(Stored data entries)

(* ===== verification/Scenario.v ===== *)
(** * A control plane in operation

    A concrete configuration, a runner, and the requests it and GitHub send, on
    the Redis and the enumeration order of the model.  Schedules of these
    requests, executed by [play], exhibit reachable states: the witnesses of the
    system's theorems, and the race of [releaseRunner]. *)
From S2P Require Import Prelude GoLib Sha256 Json Prog Models Sql Redis World Tables Store Lifecycle Queue Outcome Scheduler Service Webhook Api System.
From Stdlib Require Import Ascii.

#[local] Existing Instances key_order gmap_redis.

Definition cfg : Config := mkConfig "webhook-secret" "join" "http://forgerun".

(** 45 seconds, in nanoseconds *)
Definition heartbeat : Z := 45000000000.

(** JSON with single quotes for double ones. *)
Fixpoint json_text (s : string) : string :=
  match s with
  | EmptyString => EmptyString
  | String.String c s => String.String (if Ascii.eqb c "'"%char then dquote else c) (json_text s)
  end.

(** Header lists; every request brings its own request id. *)
Fixpoint header (hs : list (string * string)) (name : string) : string :=
  match hs with
  | [] => if bool_decide (name = "X-Request-ID") then "request" else ""
  | (n, v) :: hs => if bool_decide (name = n) then v else header hs name
  end.

Definition request (path : list string) (hs : list (string * string)) (body : string) : Request :=
  mkRequest "POST" path (header hs) (λ _, "") (json_text body).

Definition token_bytes : string := "0123456789abcdef0123456789abcdef".
Definition token : string := base64_encode (octets token_bytes).

Definition register_request : Request :=
  request ["api"; "v1"; "runners"; "register"] [("X-Registration-Token", "join")]
    "{'name': 'builder', 'labels': ['linux', 'docker'], 'architecture': 'amd64', 'operating_system': 'linux'}".

Definition credentials : list (string * string) :=
  [("X-Runner-ID", "runner-1"); ("Authorization", "Bearer " +:+ token)].

Definition push_body (sha : string) : string :=
  "{'ref': 'refs/heads/main', 'after': '" +:+ sha +:+
  "', 'repository': {'full_name': 'octo/app', 'clone_url': 'https://github.com/octo/app.git'}}".

Definition sign (body : string) : string :=
  "sha256=" +:+ hex_encode (hmac_sha256 (octets (GitHubWebhookSecret cfg)) (octets (json_text body))).

Definition push_request (sha : string) : Request :=
  request ["webhooks"; "github"]
    [("X-GitHub-Event", "push"); ("X-Hub-Signature-256", sign (push_body sha))] (push_body sha).

Definition job_request (id op : string) (body : string) : Request :=
  request ["api"; "v1"; "jobs"; id; op] credentials body.

Definition logs_request (id seq chunk : string) : Request :=
  mkRequest "POST" ["api"; "v1"; "jobs"; id; "logs"] (header (("X-Log-Seq", seq) :: credentials))
    (λ _, "") chunk.

Definition heartbeat_request (body : string) : Request :=
  request ["api"; "v1"; "runners"; "runner-1"; "heartbeat"] credentials body.

Definition sha_a : string := "aaaaaaaaaaaaaaaaaaaaaaaaaaaaaaaaaaaaaaaa".
Definition sha_b : string := "bbbbbbbbbbbbbbbbbbbbbbbbbbbbbbbbbbbbbbbb".
Definition sha_c : string := "cccccccccccccccccccccccccccccccccccccccc".

Abbreviation sys := (Sys (R := gmap string (list string))).
Abbreviation reachable := (System.reachable RedisQueue_impl CapabilityScheduler cfg heartbeat).
Abbreviation play := (System.play RedisQueue_impl CapabilityScheduler cfg heartbeat).

Definition boot : sys := mkSys [] (mkWorld (empty_db 0) ∅ [] [] [] [] [] []).

Lemma boot_initial : initial boot.
Proof. split; [done|]. by exists 0%Z. Qed.

#[export] Instance gmap_redis_queue : QueueOk RedisQueue_impl redis_view.
Proof. apply (@RedisQueue_ok key_order _ gmap_redis gmap_redis_ok). Qed.

(** A runner registers and a push is queued (threads 0 and 1). *)
Definition queued : list event :=
  [Answers ["runner-1"; "job-a"; "job-b"; "job-c"] [Some token_bytes];
   Spawn (ERequest register_request); Finish 0;
   Spawn (ERequest (push_request sha_a)); Finish 1].

(** The scheduler assigns it and the runner starts it (threads 2 and 3). *)
Definition started : list event :=
  queued ++ [Spawn (EScheduler 1); Finish 2; Spawn (ERequest (job_request "job-a" "start" "")); Finish 3].

(** The runner reports the result; the API moves the job to SUCCESS but has not
    yet released the runner (thread 4). *)
Definition half_finished : list event :=
  started ++ [Spawn (ERequest (job_request "job-a" "result" "{'status': 'SUCCESS'}")); Step 4 4].

(** Meanwhile the runner is silent for a minute, is reaped, comes back and is
    given job-b (threads 5 to 8). *)
Definition given_another : list event :=
  half_finished ++
  [Tick 60000000; Spawn EReaper; Finish 5; Spawn (ERequest (heartbeat_request "")); Finish 6;
   Spawn (ERequest (push_request sha_b)); Finish 7; Spawn (EScheduler 1); Finish 8].

(** Now the release is executed, and job-c arrives (threads 9 and 10). *)
Definition released : list event :=
  given_another ++
  [Step 4 1; Spawn (ERequest (push_request sha_c)); Finish 9; Spawn (EScheduler 1); Finish 10].

(** The status of a job and the runner recorded on it. *)
Definition assignment (s : sys) (id : string) : option (JobStatus * option string) :=
  (λ row, (job_status row, j_RunnerID (jr_job row))) <$> db_jobs (w_db (world s)) !! id.

(** C34. [releaseRunner] frees whatever job its runner holds at the time, not the
    job it was called for.  In a reachable state two jobs are ASSIGNED to the same
    runner: the result of a first job is being processed when its runner is
    reaped, comes back and is given a second job; the release that was still
    outstanding then makes the runner look idle, and a third job is assigned to
    it. *)
Theorem late_release_double_books :
  ∃ s, reachable boot s ∧
    assignment s "job-b" = Some (JobAssigned, Some "runner-1") ∧
    assignment s "job-c" = Some (JobAssigned, Some "runner-1").
Proof.
  exists (play released boot). split; [apply play_reachable|]. split; vm_compute; reflexivity.
Qed.

(** ** Worlds to instantiate theorems at *)

(** The tables agree, as a test. *)
Definition agree_check (db : DB) : bool :=
  forallb (λ kv : string * JobRow,
    match holding (job_status kv.2), j_RunnerID (jr_job kv.2) with
    | true, Some r =>
        match db_runners db !! r with
        | Some rrow => bool_decide (r_Status (rr_runner rrow) = RunnerBusy) &&
                       bool_decide (r_CurrentJobID (rr_runner rrow) = Some kv.1)
        | None => false
        end
    | _, _ => true
    end) (map_to_list (db_jobs db)) &&
  forallb (λ kv : string * RunnerRow,
    match r_CurrentJobID (rr_runner kv.2) with
    | Some id =>
        match db_jobs db !! id with
        | Some row => holding (job_status row) && bool_decide (j_RunnerID (jr_job row) = Some kv.1)
        | None => false
        end
    | None => true
    end) (map_to_list (db_runners db)).

Lemma agree_check_ok db : agree_check db = true → agree db.
Proof.
  assert (∀ V (m : gmap string V) k v, m !! k = Some v → List.In (k, v) (map_to_list m)) as Hin.
  { intros V m k v Hk. by apply list_elem_of_In, elem_of_map_to_list. }
  unfold agree_check. rewrite andb_true_iff, !List.forallb_forall. intros [Hj Hr]. split.
  - intros id row r Hrow Hh Hid. specialize (Hj (id, row) (Hin _ _ _ _ Hrow)). simpl in Hj.
    rewrite Hh, Hid in Hj. destruct (db_runners db !! r) as [rrow|]; [|done]. exists rrow.
    by apply andb_true_iff in Hj as [?%bool_decide_eq_true ?%bool_decide_eq_true].
  - intros r rrow id Hrr Hcur. specialize (Hr (r, rrow) (Hin _ _ _ _ Hrr)). simpl in Hr.
    rewrite Hcur in Hr. destruct (db_jobs db !! id) as [row|]; [|done]. exists row.
    by apply andb_true_iff in Hr as [? ?%bool_decide_eq_true].
Qed.

Lemma played_wf evs : db_wf (w_db (world (play evs boot))).
Proof.
  destruct (reachable_from_initial RedisQueue_impl CapabilityScheduler cfg heartbeat redis_view
    boot (play evs boot) (play evs boot)) as [Hwf _];
    [apply boot_initial|apply play_reachable|apply rtc_refl|done].
Qed.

ASSIGNMENT:
Among the records above, a stretch begins at the line containing "Definition register_request : Request" and ends at the line containing "Proof. apply (@RedisQueue_ok". Restate that stretch word for word, and nothing else.

WRITTEN SOLUTION:
Definition register_request : Request :=
  request ["api"; "v1"; "runners"; "register"] [("X-Registration-Token", "join")]
    "{'name': 'builder', 'labels': ['linux', 'docker'], 'architecture': 'amd64', 'operating_system': 'linux'}".

Definition credentials : list (string * string) :=
  [("X-Runner-ID", "runner-1"); ("Authorization", "Bearer " +:+ token)].

Definition push_body (sha : string) : string :=
  "{'ref': 'refs/heads/main', 'after': '" +:+ sha +:+
  "', 'repository': {'full_name': 'octo/app', 'clone_url': 'https://github.com/octo/app.git'}}".

Definition sign (body : string) : string :=
  "sha256=" +:+ hex_encode (hmac_sha256 (octets (GitHubWebhookSecret cfg)) (octets (json_text body))).

Definition push_request (sha : string) : Request :=
  request ["webhooks"; "github"]
    [("X-GitHub-Event", "push"); ("X-Hub-Signature-256", sign (push_body sha))] (push_body sha).

Definition job_request (id op : string) (body : string) : Request :=
  request ["api"; "v1"; "jobs"; id; op] credentials body.

Definition logs_request (id seq chunk : string) : Request :=
  mkRequest "POST" ["api"; "v1"; "jobs"; id; "logs"] (header (("X-Log-Seq", seq) :: credentials))
    (λ _, "") chunk.

Definition heartbeat_request (body : string) : Request :=
  request ["api"; "v1"; "runners"; "runner-1"; "heartbeat"] credentials body.

Definition sha_a : string := "aaaaaaaaaaaaaaaaaaaaaaaaaaaaaaaaaaaaaaaa".
Definition sha_b : string := "bbbbbbbbbbbbbbbbbbbbbbbbbbbbbbbbbbbbbbbb".
Definition sha_c : string := "cccccccccccccccccccccccccccccccccccccccc".

Abbreviation sys := (Sys (R := gmap string (list string))).
Abbreviation reachable := (System.reachable RedisQueue_impl CapabilityScheduler cfg heartbeat).
Abbreviation play := (System.play RedisQueue_impl CapabilityScheduler cfg heartbeat).

Definition boot : sys := mkSys [] (mkWorld (empty_db 0) ∅ [] [] [] [] [] []).

Lemma boot_initial : initial boot.
Proof. split; [done|]. by exists 0%Z. Qed.

#[export] Instance gmap_redis_queue : QueueOk RedisQueue_impl redis_view.
Proof. apply (@RedisQueue_ok key_order _ gmap_redis gmap_redis_ok). Qed.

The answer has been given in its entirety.